— TASK DIRECTIONS —
Return verbatim every line from the first line of the data below to the line that contains "Proof. unfold arm_new_data.", inclusive, and no further.

--- SOURCE DATA Enclosed Below ---

(* ===== verification/SenderFrame.v ===== *)
(** * What the sender's operations do to its sequence variables

    [SND.UNA] and [SND.NXT] change with the send repository alone, which only a
    commit, an acknowledgment and a write touch: the lemmas an owner of a sender
    needs to follow them. *)

From S2P Require Import Prelude Sequence Arena Blocks SendBuffer History Failure Sack Congestion Retransmission Timers Sender SenderSync.
Import Arena Blocks.

Module SenderFrame.
Import Sender.Sender SenderSync.SenderSync.

#[local] Existing Instances Sender.Sender.t_settable SendBuffer.SendBuffer.t_settable.

(** ** The repository of the result *)

Lemma begin_keeps s first end_ now : bytes_ (begin_failure s first end_ now) = bytes_ s.
Proof. reflexivity. Qed.

Lemma arm_keeps s first last flight now : bytes_ (arm_new_data s first last flight now) = bytes_ s.
Proof. unfold arm_new_data. cases; reflexivity. Qed.

Lemma record_original_keeps s first end_ now : bytes_ (record_original s first end_ now).2 = bytes_ s.
Proof. unfold record_original. now destruct (Ledger.record_original _ _ _ _). Qed.

Lemma record_retransmission_keeps s first end_ now : bytes_ (record_retransmission s first end_ now).2 = bytes_ s.
Proof. unfold record_retransmission. now destruct (Ledger.record_retransmission _ _ _ _). Qed.

Lemma extend_keeps s : bytes_ (extend_sack s).2 = bytes_ s.
Proof. unfold extend_sack. now destruct (Scoreboard.update _ _ _ _). Qed.

Lemma repair_keeps s (repair : bool) first end_ now :
  bytes_ (if repair then record_retransmission s first end_ now else record_original s first end_ now).2 = bytes_ s.
Proof. destruct repair; [apply record_retransmission_keeps|apply record_original_keeps]. Qed.

Lemma extended_keeps s (repair : bool) : bytes_ (if repair then (true, s) else extend_sack s).2 = bytes_ s.
Proof. destruct repair; [reflexivity|apply extend_keeps]. Qed.

Lemma noted_keeps s first end_ now r :
  bytes_ (mark_rtt_retransmitted (note_retransmission s first end_ now) r) = bytes_ s.
Proof. rewrite mark_keeps. apply note_keeps. Qed.

(** Each reason's half of a commit. *)
Lemma apply_keeps s intent flight now : bytes_ (apply_intent s intent flight now).2 = bytes_ s.
Proof.
  unfold apply_intent. set (r := range intent). destruct (reason intent).
  - unfold commit_new_data. pose proof (record_original_keeps s (Bytes.sequence r) (range_end r) now) as H1.
    destruct (record_original _ _ _ _) as [[] s1]; [|exact H1]. cbn [negb snd] in *.
    pose proof (extend_keeps s1) as H2. destruct (extend_sack s1) as [[] s2]; cbn [negb snd] in *; [|cbn; congruence].
    rewrite arm_keeps. congruence.
  - unfold commit_fast_retransmit. pose proof (record_retransmission_keeps s (Bytes.sequence r) (range_end r) now) as H1.
    destruct (record_retransmission _ _ _ _) as [[] s1]; [|exact H1]. cbn [negb snd] in *.
    change (bytes_ (mark_rtt_retransmitted (note_retransmission s1 (Bytes.sequence r) (range_end r) now) r) = bytes_ s).
    now rewrite noted_keeps.
  - unfold commit_timeout_retransmit. pose proof (record_retransmission_keeps s (Bytes.sequence r) (range_end r) now) as H1.
    destruct (record_retransmission _ _ _ _) as [[] s1]; [|exact H1]. cbn [negb snd] in *.
    change (bytes_ (mark_rtt_retransmitted (note_retransmission s1 (Bytes.sequence r) (range_end r) now) r) = bytes_ s).
    now rewrite noted_keeps.
  - unfold commit_persist_probe.
    pose proof (repair_keeps s (Bytes.retransmission r) (Bytes.sequence r) (range_end r) now) as H1.
    destruct (if Bytes.retransmission r then _ else _) as [[] s1]; [|exact H1]. cbn [negb snd] in *.
    pose proof (extended_keeps s1 (Bytes.retransmission r)) as H2.
    destruct (if Bytes.retransmission r then _ else _) as [[] s2]; cbn [negb snd] in *; [|cbn; congruence].
    pose proof (mark_keeps s2 r) as H3.
    destruct (Persist.probe_committed _ _) as [[] p]; cbn; congruence.
  - unfold commit_sack_recovery. fold r.
    pose proof (repair_keeps s (Bytes.retransmission r) (Bytes.sequence r) (range_end r) now) as H1.
    destruct (if Bytes.retransmission r then _ else _) as [[] s1]; [|exact H1]. cbn [negb snd] in *.
    destruct (Scoreboard.commit _ _) as [[] k]; cbn [negb]; [|exact H1].
    destruct (Bytes.retransmission r); [cbn [snd]; now rewrite noted_keeps|]. case_if; exact H1.
Qed.

Lemma recovery_keeps s new : bytes_ (acknowledge_recovery s new) = bytes_ s.
Proof.
  unfold acknowledge_recovery. case_if; [|reflexivity]. destruct (Scoreboard.duplicate_ack _ _) as [[] k]; reflexivity.
Qed.

Lemma sack_keeps s ack blocks : bytes_ (acknowledge_sack s ack blocks).2 = bytes_ s.
Proof.
  unfold acknowledge_sack. destruct (Scoreboard.update _ _ _ _) as [st k].
  destruct (rejected st); [|reflexivity]. now destruct (Scoreboard.update k _ _ _).
Qed.

Lemma advanced_keeps s ack octets now recovering rtt :
  bytes_ (acknowledge_advanced s ack octets now recovering rtt) = bytes_ s.
Proof.
  assert (forall x, bytes_ (acknowledge_timer x now) = bytes_ x) as H1 by (intros x; unfold acknowledge_timer; now case_if).
  assert (forall x, bytes_ (acknowledge_rtt x ack now rtt) = bytes_ x) as H2
    by (intros x; unfold acknowledge_rtt; destruct rtt; case_if; reflexivity).
  assert (forall x, bytes_ (acknowledge_failure x ack) = bytes_ x) as H3
    by (intros x; unfold acknowledge_failure; case_if; [destruct (Ledger.oldest _)|]; reflexivity).
  unfold acknowledge_advanced. change (bytes_ (bump ?x)) with (bytes_ x). rewrite H1, H2.
  change (bytes_ (acknowledge_congestion ?x _ _)) with (bytes_ x). now rewrite H3.
Qed.

Lemma duplicate_keeps s : bytes_ (acknowledge_duplicate s) = bytes_ s.
Proof. unfold acknowledge_duplicate. now destruct (Congested.on_duplicate_ack _ _) as [[] c]. Qed.

Lemma acknowledge_bytes s ack w eligible now rtt blocks :
  valid_ s = true ->
  (status (acknowledge s ack w eligible now rtt blocks).1, bytes_ (acknowledge s ack w eligible now rtt blocks).2)
  = ((Bytes.acknowledge (bytes_ s) ack).1.1, (Bytes.acknowledge (bytes_ s) ack).2).
Proof.
  intros V. unfold acknowledge. rewrite V. cbn [negb].
  destruct (Bytes.acknowledge (bytes_ s) ack) as [[st octets] b]. cbn [fst snd].
  set (x := s <| bytes_ := b |>).
  assert (bytes_ (if acceptable st then acknowledge_sack x ack blocks else (false, x)).2 = b) as H
    by (destruct (acceptable st); [apply sack_keeps|reflexivity]).
  destruct (if acceptable st then _ else _) as [new y]. cbn [snd status] in *. f_equal.
  change (bytes_ (update_persist ?a _ _)) with (bytes_ a). rewrite recovery_keeps.
  destruct st; try exact H; rewrite ?advanced_keeps; try case_if; rewrite ?duplicate_keeps; destruct (acceptable _); exact H.
Qed.

(** ** The sequence variables *)

Section Moves.
Context (s : t) (clock : Z) (Y : synced s clock).

(** An acknowledgment inside the flight moves SND.UNA there, and nothing else
    moves either variable. *)
Lemma acknowledge_moves ack w eligible now rtt blocks :
  is_u32 ack ->
  let s' := (acknowledge s ack w eligible now rtt blocks).2 in
  nxt s' = nxt s
  /\ una s' = (if (0 <? ack ⊟ una s) && (ack ⊟ una s <=? nxt s ⊟ una s) then ack else una s).
Proof.
  intros Ia s'. pose proof (acknowledge_bytes s ack w eligible now rtt blocks (sy_valid _ _ Y)) as E.
  pose proof (f_equal snd E) as Eb. cbn [snd] in Eb. fold s' in Eb. clear E.
  pose proof (Bytes.send_acknowledge_counters (bytes_ s) ack (sy_bytes _ _ Y) Ia) as H.
  assert (Bytes.send_next_ (Bytes.acknowledge (bytes_ s) ack).2 = nxt s) as En
    by (unfold Bytes.acknowledge; repeat case_if; done).
  rewrite (synced_flight s clock Y : Bytes.flight_size (bytes_ s) = _) in H. fold (una s) in H.
  destruct (Bytes.acknowledge (bytes_ s) ack) as [[st n] b]. cbn [snd] in *.
  destruct H as (_ & Hadv & Hno). unfold una, nxt at 1. rewrite Eb. split; [exact En|]. fold (una s).
  destruct (Z.ltb_spec 0 (ack ⊟ una s)), (Z.leb_spec (ack ⊟ una s) (nxt s ⊟ una s)); cbn [andb].
  1: now apply Hadv. all: destruct Hno as (_ & -> & _); [lia|reflexivity].
Qed.

(** A refused acknowledgment touches no part but the persist timer. *)
Lemma acknowledge_refused ack w eligible now rtt blocks :
  acceptable (status (acknowledge s ack w eligible now rtt blocks).1) = false ->
  exists persist, (acknowledge s ack w eligible now rtt blocks).2 = s <| persist_ := persist |>.
Proof.
  pose proof (acknowledge_bytes s ack w eligible now rtt blocks (sy_valid _ _ Y)) as E.
  apply (f_equal fst) in E. cbn [fst] in E. rewrite E. clear E. intros Hr.
  unfold acknowledge. rewrite (sy_valid _ _ Y). cbn [negb].
  assert ((Bytes.acknowledge (bytes_ s) ack).2 = bytes_ s) as Eb.
  { revert Hr. unfold Bytes.acknowledge. repeat (case_if; try done). }
  destruct (Bytes.acknowledge (bytes_ s) ack) as [[st n] b]. cbn [fst snd] in *. subst b. rewrite Hr.
  assert (s <| bytes_ := bytes_ s |> = s) as -> by now destruct s.
  destruct st; try discriminate; unfold acknowledge_recovery; rewrite andb_false_r; cbn [andb snd]; eexists; reflexivity.
Qed.

(** A commit moves SND.NXT to the end of new octets. *)
Lemma commit_moves intent now s' :
  shaped intent -> commit s intent now = (true, s') ->
  una s' = una s /\ nxt s' = (if Bytes.retransmission (range intent) then nxt s else range_end (range intent)).
Proof.
  intros (Is & Il & _) E. unfold commit in E. destruct (_ || _) in E; [discriminate|].
  destruct (negb _) in E; [discriminate|].
  destruct (Bytes.range_is_current (bytes_ s) (range intent)) eqn:Hcur;
    [|unfold Bytes.commit in E; rewrite Hcur in E; discriminate].
  destruct (bytes_moved s clock Y (range intent) Is Il Hcur) as (Hok & _ & Eu & En & _).
  destruct (Bytes.commit (bytes_ s) (range intent)) as [ok b]. cbn [fst] in Hok. subst ok. cbn [negb snd] in *.
  pose proof (apply_keeps (s <| bytes_ := b |>) intent (flight_size s) now) as K.
  destruct (apply_intent _ _ _ _) as [[] x]; [|discriminate]. injection E as <-. cbn [snd] in K.
  unfold una, nxt in *. change (bytes_ (bump x)) with (bytes_ x). rewrite K. now split.
Qed.
End Moves.

Lemma write_keeps s clock input now :
  synced s clock -> una (write s input now).2 = una s /\ nxt (write s input now).2 = nxt s.
Proof.
  intros Y. unfold write. rewrite (sy_valid _ _ Y). cbn [negb].
  pose proof (Bytes.send_write_counters (bytes_ s) input (sy_bytes _ _ Y)) as H.
  destruct (Bytes.write (bytes_ s) input) as [n b]. destruct H as (_ & _ & _ & _ & Eu & En & _).
  unfold una, nxt. cbn [snd]. case_if; now split.
Qed.

Lemma prepare_new_keeps s now pushed : bytes_ (prepare_new s now pushed).2 = bytes_ s.
Proof.
  unfold prepare_new. case_if; [reflexivity|]. case_if; [reflexivity|].
  destruct (choose_payload _ _ _ _ _ _). repeat (case_if; try reflexivity).
Qed.

Lemma prepare_probe_keeps s now : bytes_ (prepare_persist_probe s now).2 = bytes_ s.
Proof. unfold prepare_persist_probe. repeat (case_if; try reflexivity). Qed.

Lemma reduce_keeps s m : bytes_ (reduce_mss s m).2 = bytes_ s.
Proof. unfold reduce_mss. repeat (case_if; try reflexivity). Qed.

Lemma switch_keeps s b : bytes_ (set_sack_enabled s b) = bytes_ s.
Proof. unfold set_sack_enabled. repeat (case_if; try reflexivity). Qed.

Lemma window_keeps s w now : bytes_ (update_receiver_window s w now) = bytes_ s.
Proof.
  unfold update_receiver_window. repeat (case_if; try reflexivity).
  all: destruct (Ledger.oldest _); reflexivity.
Qed.

End SenderFrame.
Lemma attempt_fast : attempted s0 now (Send.prepare_fast_retransmission s, s).
Proof. constructor; [exact E|exact Y|exact (Sync.prepare_fast_shaped s now Y)]. Qed.

Lemma attempt_timeout : attempted s0 now (Send.prepare_timeout_retransmission s now, s).
Proof. constructor; [exact E|exact Y|exact (Sync.prepare_timeout_shaped s now now Y)]. Qed.

Lemma attempt_sack : attempted s0 now (Send.prepare_sack_recovery s now, s).
Proof. constructor; [exact E|exact Y|exact (Sync.prepare_sack_shaped s now now Y)]. Qed.
End Attempts.

(** A sender with the same repository may take the place of the present one. *)
Lemma replaced_sound p k s s' r w n b clock :
  sound p k (Some s) (Some r) (Some w) n b clock -> Send.bytes_ s' = Send.bytes_ s -> Sync.synced s' clock ->
  sound p k (Some s') (Some r) (Some w) n b clock.
Proof.
  intros [W Iw Hp Hn [St Hsome]] E Y. constructor; auto. split; [|done].
  assert (Sync.una s' = Sync.una s /\ Sync.nxt s' = Sync.nxt s) as [Eu Ex] by (unfold Sync.una, Sync.nxt; now rewrite E).
  destruct St. constructor; rewrite ?Eu, ?Ex; auto.
Qed.

Section Transmit.
Context (c : t) (now : Z) (s : Send.t) (r : Receiver.t) (w : Window.t) (x : Send.PreparedTransmission * Send.t)
  (output : list Z) (pushed : bool).
Context (H0 : 0 <= now) (Hf : fixed c) (Hs : sound_now c now) (Hp : pending_ c = None).
Context (Es : sender_ c = Some s) (Er : receiver_ c = Some r) (Ew : receive_window_ c = Some w).
Context (Hlag : close_behind c) (A : attempted s now x).

Abbreviation c1 := (c <| sender_ := Some x.2 |>).

Lemma attempt_sound : sound_now c1 now.
Proof.
  unfold sound_now in *. cbn [policy_ control_ sender_ receiver_ receive_window_ negotiated_ timestamp_state_present_ set_field].
  rewrite Es, Er, Ew in *. apply (replaced_sound _ _ s); auto; apply A.
Qed.

Lemma attempt_inv : inv c1 now.
Proof. apply idle_inv; auto. apply attempt_sound. Qed.

Lemma transmit_inv : inv (transmit c x output pushed now).2 now.
Proof.
  unfold transmit. pose proof attempt_inv as Hinv. pose proof attempt_sound as Hs1. pose proof A as A'.
  clear A. set (tx := x.1) in *. set (s' := x.2) in *.
  case_if; [|exact Hinv]. unfold prepare_sender_transmission. case_if; [exact Hinv|].
  destruct (Send.copy s' tx _) as [payload|] eqn:Ec; [|exact Hinv]. apply copy_current in Ec.
  change (control_ (c <| sender_ := Some s' |>)) with (control_ c).
  destruct (if Send.Bytes.retransmission (Send.range tx) then _ else _) as [[] k] eqn:Ek; [|exact Hinv]. cbn [negb].
  destruct (encode _ _ _ _ _ _ _ _ _) as [[octets out]|]; [|exact Hinv].
  pose proof (token_nonzero (c <| sender_ := Some s' |>)) as Ht. destruct (token_keeps (c <| sender_ := Some s' |>)) as [n En].
  destruct (take_token (c <| sender_ := Some s' |>)) as [token c2]. cbn [fst snd] in Ht, En. subst c2. cbn [snd].
  constructor; [exact H0|exact Hf|exact Hs1|].
  constructor; [reflexivity|exact Ht|discriminate|]. intros _. exists s'. destruct A' as [E1 E2 E3]. fold tx in E3. fold s' in E1, E2.
  split; [reflexivity|]. split; [exact E3|]. intros t s2 Ht' Hc2.
  unfold sound_after. cbn [policy_ receiver_ receive_window_ p_control p_negotiated p_timestamp_state_present set_field].
  unfold sound_now in Hs1. cbn [policy_ control_ sender_ receiver_ receive_window_ negotiated_ timestamp_state_present_ set_field] in Hs1.
  rewrite Er, Ew in *.
  apply (transmission_sound (policy_ c) (control_ c) k s' r w (negotiated_ c) (timestamp_state_present_ c) now t tx s2); auto.
  intros Htalk. specialize (Hlag s Es Htalk). unfold lag, Sync.una in *. now rewrite E1.
Qed.
End Transmit.

Lemma data_inv c clock now output pushed :
  inv c clock -> clock <= now -> close_behind c -> inv (prepare_data c output pushed now).2 now.
Proof.
  intros Hinv Hn Hb. pose proof (inv_later c clock now Hinv Hn) as Hl. unfold prepare_data.
  destruct (unavailable c) eqn:Eu; [exact Hl|]. apply unavailable_none in Eu as [_ Hp].
  pose proof Hl as [H0 Hf Hs _].
  destruct (sound_streams c now Hs) as [(s & r & w & Es & Er & Ew & St & _)|(Es & Er & Ew & _)]; rewrite Es, ?Er, ?Ew; [|exact Hl].
  case_if; [exact Hl|]. apply (transmit_inv c now s r w); auto. pose proof (st_sender _ _ _ _ _ St) as Y.
  repeat (apply or_try_attempted; [|intros; first [now apply attempt_new|now apply attempt_fast]]).
  now apply attempt_sack.
Qed.

Lemma deadline_inv c clock now output :
  inv c clock -> clock <= now -> close_behind c -> inv (prepare_deadline c output now).2 now.
Proof.
  intros Hinv Hn Hb. pose proof (inv_later c clock now Hinv Hn) as Hl. unfold prepare_deadline.
  destruct (unavailable c) eqn:Eu; [exact Hl|]. apply unavailable_none in Eu as [_ Hp].
  pose proof Hl as [H0 Hf Hs _]. case_if; [now apply stage_control_inv|].
  pose proof (service_sound _ _ _ _ _ _ _ _ now Hs) as Hk.
  destruct (Control.service_deadline (control_ c) now) as [result k]. cbn [snd] in Hk.
  case_if; [now apply stage_control_inv|].
  destruct (sound_streams c now Hs) as [(s & r & w & Es & Er & Ew & St & _)|(Es & Er & Ew & _)]; rewrite Es; [|exact Hl].
  apply (transmit_inv c now s r w); auto. pose proof (st_sender _ _ _ _ _ St) as Y.
  repeat (apply or_try_attempted; [|intros; first [now apply attempt_new|now apply attempt_probe]]).
  now apply attempt_timeout.
Qed.
(** The answer [x] of a preparation, where [c] is what it leaves published. *)
Definition withheld (c : t) (x : Prepared) : Prop :=
  let '(r, _, c') := x in
  match status r with
  | prepared =>
      discard c' (segment r) = (true, c <| next_token_ := next_token_ c' |>)
      /\ (forall other later, token other <> token (segment r) ->
           commit c' other later = (false, c') /\ discard c' other = (false, c'))
      /\ (forall q output later, prepare c' q output later = (refuse pending_transmission, output, c'))
  | _ => c' = c
  end.

(** C10: A preparation is a transaction: it publishes nothing.  A refused one leaves
    the connection as it was but for the deadlines the sender keeps for its own
    attempts; a prepared one only holds its token, so that discarding it gives the
    connection back with its sequence state, options and retransmission deadlines,
    while another token neither commits nor discards it and no other preparation
    can begin before it is settled.  (A segment of an open stream is published at
    once instead, and its response alone is a transaction.) *)
Theorem connection_transaction c q output now :
  pending_ c = None -> transactional c q ->
  exists s, rescheduled (sender_ c) s /\ withheld (c <| sender_ := s |>) (prepare c q output now).
Proof.
  intros Hp Ht. pose proof (prepare_reserved c q output now Hp Ht) as (s & Hs & H).
  pose proof (prepared_available c q output now) as Ha.
  destruct (prepare c q output now) as [[r out] c']. cbn [fst snd] in *. exists s. split; [exact Hs|].
  unfold withheld. destruct (status r); try exact H. destruct H as (p & n & Ep & Hne & ->). specialize (Ha eq_refl).
  set (c1 := c <| sender_ := s |> <| next_token_ := n |>).
  change (next_token_ (c1 <| pending_ := Some p |>)) with n.
  assert (pending_ c1 = None) as H1 by exact Hp. assert (valid_ c1 = valid_ c) as Hv by reflexivity.
  fold c1. clearbody c1. split_and!.
  - unfold discard. change (pending_ (c1 <| pending_ := Some p |>)) with (Some p). cbv match.
    rewrite Ep, Z.eqb_refl, (proj2 (Z.eqb_neq _ _)) by congruence.
    cbn [orb negb]. f_equal. destruct c1; cbn in H1. now subst.
  - intros other later Ho. unfold commit, discard. change (pending_ (c1 <| pending_ := Some p |>)) with (Some p). cbv match.
    rewrite (proj2 (Z.eqb_neq (p_token p) (token other))) by congruence. cbn [negb]. now rewrite orb_true_r.
  - intros q' output' later. apply unavailable_refuses. unfold unavailable in *.
    change (valid_ (c1 <| pending_ := Some p |>)) with (valid_ c1). rewrite Hv. destruct (negb (valid_ c)); [discriminate|reflexivity].
Qed.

--- End of Enclosed SOURCE DATA ---

— REPLY TO THE EXERCISE —
(* ===== verification/SenderFrame.v ===== *)
(** * What the sender's operations do to its sequence variables

    [SND.UNA] and [SND.NXT] change with the send repository alone, which only a
    commit, an acknowledgment and a write touch: the lemmas an owner of a sender
    needs to follow them. *)

From S2P Require Import Prelude Sequence Arena Blocks SendBuffer History Failure Sack Congestion Retransmission Timers Sender SenderSync.
Import Arena Blocks.

Module SenderFrame.
Import Sender.Sender SenderSync.SenderSync.

#[local] Existing Instances Sender.Sender.t_settable SendBuffer.SendBuffer.t_settable.

(** ** The repository of the result *)

Lemma begin_keeps s first end_ now : bytes_ (begin_failure s first end_ now) = bytes_ s.
Proof. reflexivity. Qed.

Lemma arm_keeps s first last flight now : bytes_ (arm_new_data s first last flight now) = bytes_ s.
Proof. unfold arm_new_data. cases; reflexivity. Qed.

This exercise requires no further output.